Last month, I read an article in the New York Times about a regimen generated with the help of AI using a drug that was repurposed to treat a rare and aggressive blood disorder called POEMS syndrome in a patient who had been battling the disease for a year. This was a last-ditch effort – he had already been asked to choose where he wanted to die – at home or in the hospital. According to the article, within a week of the new regimen, the patient showed a positive response, and within months he was in remission.

The original Day One logo. Founded in 2018

The article stayed with me, not just because of the promising outcome for this patient, and potentially others, but also because of its similarity to our start at Day One Biopharmaceuticals. We were founded to address the lack of new therapies for children with cancer that have resulted from traditional drug development efforts. Children with cancer and their families wait for years for new, life-changing treatments. As Day One was getting off the ground in 2019, Takeda had decided to cease development of tovorafenib (previously known as TAK-580 at Takeda and MLN2480 at its original developer, Millenium) in adults cancer patients. Fortuitously, champions for pediatric cancer within Takeda convinced their leadership to out-license the drug to a new biotech company interested and qualified to move the program forward. That company was Day One. Four years later, in April 2024, we received FDA approval for children with relapsed or refractory pediatric low-grade glioma (pLGG).

Discovering new applications for sometimes decades-old, mature drugs isn’t new. Indeed, it has been an important area of work for certain patient populations for many years. Look no further than the storied history of thalidomide, now being used for the treatment of multiple myeloma, and propranolol which is being investigated for its use in angiosarcoma.

As we all know, the need for new, targeted therapies for cancers and other rare diseases remains urgent. This is especially true in pediatric oncology, where there has long been an innovation gap.

Our first commercial product has been foundational for Day One’s growth and has enabled us to do more for patients and their treating physicians who urgently need new therapies. We would not be in the position we are today to identify and advance new programs that have best-or first-in-class potential as new medicines had it not been for the long and windy path tovorafenib traveled over the course of many years.

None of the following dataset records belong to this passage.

(** * Symbol resolution of icebox: the PDB backend, the RSDS scanner and the
      DWARF backend, embedded from [fdp_exec/sym/pdb.cpp] and
      [icebox/sym/dwarf.cpp]. *)

From Stdlib Require Import ZArith Lia List String Ascii DecimalString.
From stdpp Require Import gmap strings list fin_maps.

Import ListNotations.

(** ** Shared vocabulary *)

(** [uint64_t] arithmetic wraps modulo 2^64. *)
Definition u64 (z : Z) : Z := (z mod 2 ^ 64)%Z.

(** Storing a wider value in a 32-bit [int]. *)
Definition to_int32 (z : Z) : Z := ((z + 2 ^ 31) mod 2 ^ 32 - 2 ^ 31)%Z.

(** Modelled from the spec: [span_t] is declared in a header that is not
    among the sources. The spec has a span be the half-open runtime range
    [addr, addr+size); the sources read its field [addr]. A value-initialised
    span ([return {}]) is all zeroes. *)
Record span_t : Type := mk_span { addr : Z; size : Z }.

Definition span_default : span_t := mk_span 0 0.

(** Modelled from the spec: [sym::ModCursor] is declared in sym.hpp, which
    is not among the sources. [make_cursor] builds it from a name and a
    difference of addresses; the spec has the address lookup answer with a
    name and the offset into the symbol. *)
Record ModCursor : Type := mk_cursor { symbol : string; offset : Z }.

(** What a call produces: a returned value, or no defined behaviour at all
    (an iterator moved before [begin()], a read outside the known memory). *)
Inductive outcome (A : Type) : Type :=
| Ret (a : A)
| Undefined.
Arguments Ret {A} a.
Arguments Undefined {A}.

(** ** std::map<uint64_t, V>: an ordered table with unique keys *)

Module OrderedMap.
Abbreviation t V := (list (Z * V)) (only parsing).

Section Defs.
Context {V : Type}.
#[local] Abbreviation t := (list (Z * V)) (only parsing).

(** [emplace]: inserts at the sorted position, and leaves the table as it
    is when the key is already there. *)
Fixpoint emplace (k : Z) (v : V) (m : t) : t :=
  match m with
  | [] => [(k, v)]
  | (k', v') :: m' =>
      if (k <? k')%Z then (k, v) :: m
      else if (k =? k')%Z then m
      else (k', v') :: emplace k v m'
  end.

(** [lower_bound]: position of the first entry whose key is >= [k];
    the length of the table ([end()]) when there is none. *)
Fixpoint lower_bound (k : Z) (m : t) : nat :=
  match m with
  | [] => 0
  | (k', _) :: m' => if (k <=? k')%Z then 0 else S (lower_bound k m')
  end.

Fixpoint find (k : Z) (m : t) : option V :=
  match m with
  | [] => None
  | (k', v') :: m' => if (k =? k')%Z then Some v' else find k m'
  end.

(** Iterators: a forward iterator is a position, [end()] being the length;
    a reverse iterator holds its base position and designates the entry
    just before it ([rbegin()] has base [end()], [rend()] base [begin()]). *)
Inductive iter : Type :=
| Fwd (pos : nat)
| Rev (base : nat).

Definition iter_eqb (a b : iter) : bool :=
  match a, b with
  | Fwd i, Fwd j => Nat.eqb i j
  | Rev i, Rev j => Nat.eqb i j
  | _, _ => false
  end.

Definition deref (m : t) (it : iter) : option (Z * V) :=
  match it with
  | Fwd i => m !! i
  | Rev 0 => None
  | Rev (S i) => m !! i
  end.

Definition keys (m : t) : list Z := map fst m.

(** Keys strictly increase along the table. *)
Fixpoint sorted (m : t) : Prop :=
  match m with
  | [] => True
  | (k, _) :: m' => Forall (fun k' => (k < k')%Z) (keys m') /\ sorted m'
  end.
End Defs.
End OrderedMap.

(** ** The PDB backend (pdb.cpp) *)

Module Pdb.

(** [static const int BASE_ADDRESS = 0x80000000;] *)
Definition BASE_ADDRESS : Z := Eval cbv in to_int32 0x80000000.

(** The two fields of [pdb::PDBGlobalVariable] that the file uses. [address]
    is the numeric value of the field. *)
Record PDBGlobalVariable : Type := mk_var { name : string; address : Z }.

Inductive PDBFileState : Type :=
| PDB_STATE_OK
| PDB_STATE_ALREADY_LOADED
| PDB_STATE_ERR_FILE_OPEN
| PDB_STATE_INVALID_FILE
| PDB_STATE_UNSUPPORTED_VERSION.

We’re using what we call a Search & Develop (S&D) strategy with the goal of making a real difference in the treatment of the right patients at the right time. This can be applied to the development of previously shelved agents or novel targeted agents. An example is our recent acquisition of DAY301, a potential first-in-class Antibody Drug Conjugate (ADC) that may have broad applicability in adult and pediatric solid tumors. A Phase 1 trial of DAY301 in patients started earlier this year.

Can our S&D strategy get new medicines into the hands of kids and adults with rare, hard to treat cancers faster? Given drug research costs are projected to continue rising and the average cost of bringing a new drug to market is estimated at $1.3B driven by factors including increased trial complexity and challenging research areas, our approach is certainly a practical one.

I am inspired by Dr. Fajgenbaum and his team at the University of Pennsylvania who were behind the innovative approach regimen that saved the patient’s life discussed in the NYT. I look forward to sharing more stories like this in the near future, including drugs that we are developing at Day One that will hopefully change the life trajectories of both pediatric and adult patients.